[Stored data entries]
(** * PriceCatcher loaders: a shallow embedding and its verified properties

    The repository holds three scripts that keep a DuckDB file in sync with
    the monthly PriceCatcher parquet snapshots:

    - [bulk_load_price.py]   (backfill, one step per calendar month),
    - [inc_load_price.py]    (incremental, one step per calendar day),
    - [load_transactions.py] (one-off load of a single snapshot).

    The embedding follows the scripts statement by statement.  SQL tables are
    lists of rows, a primary key is a check made by [INSERT], Python
    exceptions are the [Raise] outcome of a state-and-exception monad, and
    the two [while] loops take a fuel argument (with theorems that enough
    fuel always exists).

    External collaborators are modelled at their interface:
    - the HTTP server is an oracle [http_get] indexed by a call counter, so
      that the same URL may answer differently later in the run;
    - [read_parquet] either yields rows of the price shape or fails;
    - the DuckDB client is modelled as it behaves: [conn.execute] hands
      back the connection itself, so that [result.rowcount], read by the
      bulk loader after two later statements, is [-1]; the connection has
      no attribute [row_count], which the incremental loader asks for; and
      the upsert into the ledger does not bind, [CURRENT_TIMESTAMP] in its
      [DO UPDATE SET] list being looked up as a column;
    - Google Drive stores and returns the database file faithfully. *)

From Stdlib Require Import ZArith Lia.
From stdpp Require Import base decidable option list sorting strings.

Local Open Scope Z_scope.

(* ===================================================================== *)
(** ** Calendar dates ([datetime.date])                                   *)
(* ===================================================================== *)

Record date := Date { year : Z; month : Z; day : Z }.

#[global] Instance date_eq_dec : EqDecision date.
Proof. solve_decision. Defined.

Definition MINYEAR : Z := 1.
Definition MAXYEAR : Z := 9999.

Definition is_leap (y : Z) : bool :=
  (y mod 4 =? 0) && (negb (y mod 100 =? 0) || (y mod 400 =? 0)).

Definition days_in_month (y m : Z) : Z :=
  if m =? 2 then (if is_leap y then 29 else 28)
  else if (m =? 4) || (m =? 6) || (m =? 9) || (m =? 11) then 30
  else 31.

(** The values a Python [date] object can hold. *)
Definition valid_date (d : date) : bool :=
  (MINYEAR <=? year d) && (year d <=? MAXYEAR)
  && (1 <=? month d) && (month d <=? 12)
  && (1 <=? day d) && (day d <=? days_in_month (year d) (month d)).

(** [a <= b] and [a < b] on dates: comparison of (year, month, day). *)
Definition date_le (a b : date) : bool :=
  (year a <? year b)
  || ((year a =? year b)
      && ((month a <? month b)
          || ((month a =? month b) && (day a <=? day b)))).

Definition date_lt (a b : date) : bool :=
  (year a <? year b)
  || ((year a =? year b)
      && ((month a <? month b)
          || ((month a =? month b) && (day a <? day b)))).

(** [date.toordinal()]: days since 0001-01-01, that day being 1. *)
Definition days_before_year (y : Z) : Z :=
  let p := y - 1 in 365 * p + p / 4 - p / 100 + p / 400.

Definition days_before_month (y m : Z) : Z :=
  (if 1 <? m then 31 else 0)
  + (if 2 <? m then (if is_leap y then 29 else 28) else 0)
  + (if 3 <? m then 31 else 0)
  + (if 4 <? m then 30 else 0)
  + (if 5 <? m then 31 else 0)
  + (if 6 <? m then 30 else 0)
  + (if 7 <? m then 31 else 0)
  + (if 8 <? m then 31 else 0)
  + (if 9 <? m then 30 else 0)
  + (if 10 <? m then 31 else 0)
  + (if 11 <? m then 30 else 0).

Definition toordinal (d : date) : Z :=
  days_before_year (year d) + days_before_month (year d) (month d) + day d.

(** [d.replace(day=1)]. *)
Definition replace_day_1 (d : date) : date :=
  {| year := year d; month := month d; day := 1 |}.

(** Decimal fields as [strftime] prints them: [%m] on two digits, [%Y]
    without padding (a year below 1000 comes out on fewer than four). *)
Definition digit (n : Z) : Ascii.ascii := Ascii.ascii_of_N (Z.to_N (48 + n mod 10)).

Definition pad2 (n : Z) : string :=
  String (digit (n / 10)) (String (digit n) EmptyString).

Definition pad4 (n : Z) : string :=
  String (digit (n / 1000)) (String (digit (n / 100)) (pad2 n)).

Definition strftime_Y (y : Z) : string :=
  if y <? 10 then String (digit y) EmptyString
  else if y <? 100 then pad2 y
  else if y <? 1000 then String (digit (y / 100)) (pad2 y)
  else pad4 y.

(** [d.strftime('%Y-%m')]. *)
Definition strftime_Y_m (d : date) : string :=
  strftime_Y (year d) +:+ "-" +:+ pad2 (month d).

(* ===================================================================== *)
(** ** Exceptions and outcomes                                            *)
(* ===================================================================== *)

Inductive exn :=
| HTTPError (status_code : Z)      (* requests.exceptions.HTTPError *)
| ConnectionError                  (* requests: no response at all *)
| InvalidInputException            (* duckdb: read_parquet on a bad file *)
| ConstraintException              (* duckdb: primary key violated *)
| CatalogException                 (* duckdb: table missing / already there *)
| BinderException                  (* duckdb: a name that does not bind *)
| AttributeError                   (* an attribute the object has not *)
| OverflowError                    (* date + timedelta out of range *)
| ValueError.                      (* date.replace out of range *)

#[global] Instance exn_eq_dec : EqDecision exn.
Proof. solve_decision. Defined.

Inductive outcome (A : Type) :=
| Return (a : A)
| Raise (e : exn).
Arguments Return {A} a.
Arguments Raise {A} e.

(** [date + timedelta(days=1)]. *)
Definition add_one_day (d : date) : outcome date :=
  if day d <? days_in_month (year d) (month d) then
    Return {| year := year d; month := month d; day := day d + 1 |}
  else if month d <? 12 then
    Return {| year := year d; month := month d + 1; day := 1 |}
  else if year d <? MAXYEAR then
    Return {| year := year d + 1; month := 1; day := 1 |}
  else Raise OverflowError.

(** [date + relativedelta(months=1)]: the month moves on by one, the day is
    clipped to the length of the new month, and [date.replace] refuses a
    year past [MAXYEAR]. *)
Definition add_one_month (d : date) : outcome date :=
  let y := if month d <? 12 then year d else year d + 1 in
  let m := if month d <? 12 then month d + 1 else 1 in
  if y <=? MAXYEAR then
    Return {| year := y; month := m; day := Z.min (days_in_month y m) (day d) |}
  else Raise ValueError.

(* ===================================================================== *)
(** ** Tables                                                             *)
(* ===================================================================== *)

(** A row of [price] (and of a decoded snapshot).  [price] is
    [DECIMAL(10,2)], held in hundredths. *)
Record Row := mkRow {
  row_date : date;
  premise_code : string;
  item_code : string;
  price : Z
}.

#[global] Instance Row_eq_dec : EqDecision Row.
Proof. solve_decision. Defined.

(** The identity triple [(date, premise_code, item_code)]. *)
Definition identity (r : Row) : date * string * string :=
  (row_date r, premise_code r, item_code r).

(** The [price] table: its rows, and whether it was created with
    [PRIMARY KEY (date, premise_code, item_code)]. *)
Record price_table := mkPrice {
  primary_key : bool;
  rows : list Row
}.

(** A row of [data_processing_log]. *)
Record ProgressEntry := mkEntry {
  processed_date : date;
  processed_at : Z;
  file_url : string;
  records_loaded : Z
}.

#[global] Instance ProgressEntry_eq_dec : EqDecision ProgressEntry.
Proof. solve_decision. Defined.

(** [data_processing_log] as the connection finds it: not there, there but
    failing the queries of the scripts (a table of that name with other
    columns), or the table the scripts create. *)
Inductive log_table :=
| LogAbsent
| LogUnreadable
| LogTable (entries : list ProgressEntry).

(** The database file: what is uploaded to and downloaded from Drive. *)
Record database := mkDb {
  db_price : option price_table;
  db_log : log_table
}.

(* --------------------------------------------------------------------- *)
(** *** The dedup insert                                                  *)
(* --------------------------------------------------------------------- *)

(** [EXISTS (SELECT 1 FROM price x WHERE x.date = t.date AND
    x.premise_code = t.premise_code AND x.item_code = t.item_code)]. *)
Definition exists_in_price (p : list Row) (t : Row) : Prop :=
  identity t ∈ identity <$> p.

#[global] Instance exists_in_price_dec p t : Decision (exists_in_price p t).
Proof. unfold exists_in_price. apply _. Defined.

(** [DATE(t.date) = ?], when the statement has that condition; the
    parameter is the day being processed, passed as ['%Y-%m-%d'] text. *)
Definition on_target (target : option date) (t : Row) : Prop :=
  match target with
  | Some d => row_date t = d
  | None => True
  end.

#[global] Instance on_target_dec target t : Decision (on_target target t).
Proof. destruct target; simpl; apply _. Defined.

(** The CTE [new_records]: [SELECT DISTINCT t.* FROM temp_price t WHERE
    (DATE(t.date) = ? AND) NOT EXISTS (...)].  [DISTINCT] compares whole
    rows.  [target] is the date parameter of the incremental loader, absent
    in the bulk loader. *)
Definition new_records (target : option date) (temp p : list Row) : list Row :=
  remove_dups
    (filter (λ t, on_target target t ∧ ¬ exists_in_price p t) temp).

## Requirement
A verbatim transcription is needed of the lines above, starting at the line with "exceptions are the" and ending at the line with "bulk loader after", both included, and of nothing else.

## Solution to this task
    exceptions are the [Raise] outcome of a state-and-exception monad, and
    the two [while] loops take a fuel argument (with theorems that enough
    fuel always exists).

    External collaborators are modelled at their interface:
    - the HTTP server is an oracle [http_get] indexed by a call counter, so
      that the same URL may answer differently later in the run;
    - [read_parquet] either yields rows of the price shape or fails;
    - the DuckDB client is modelled as it behaves: [conn.execute] hands
      back the connection itself, so that [result.rowcount], read by the
      bulk loader after two later statements, is [-1]; the connection has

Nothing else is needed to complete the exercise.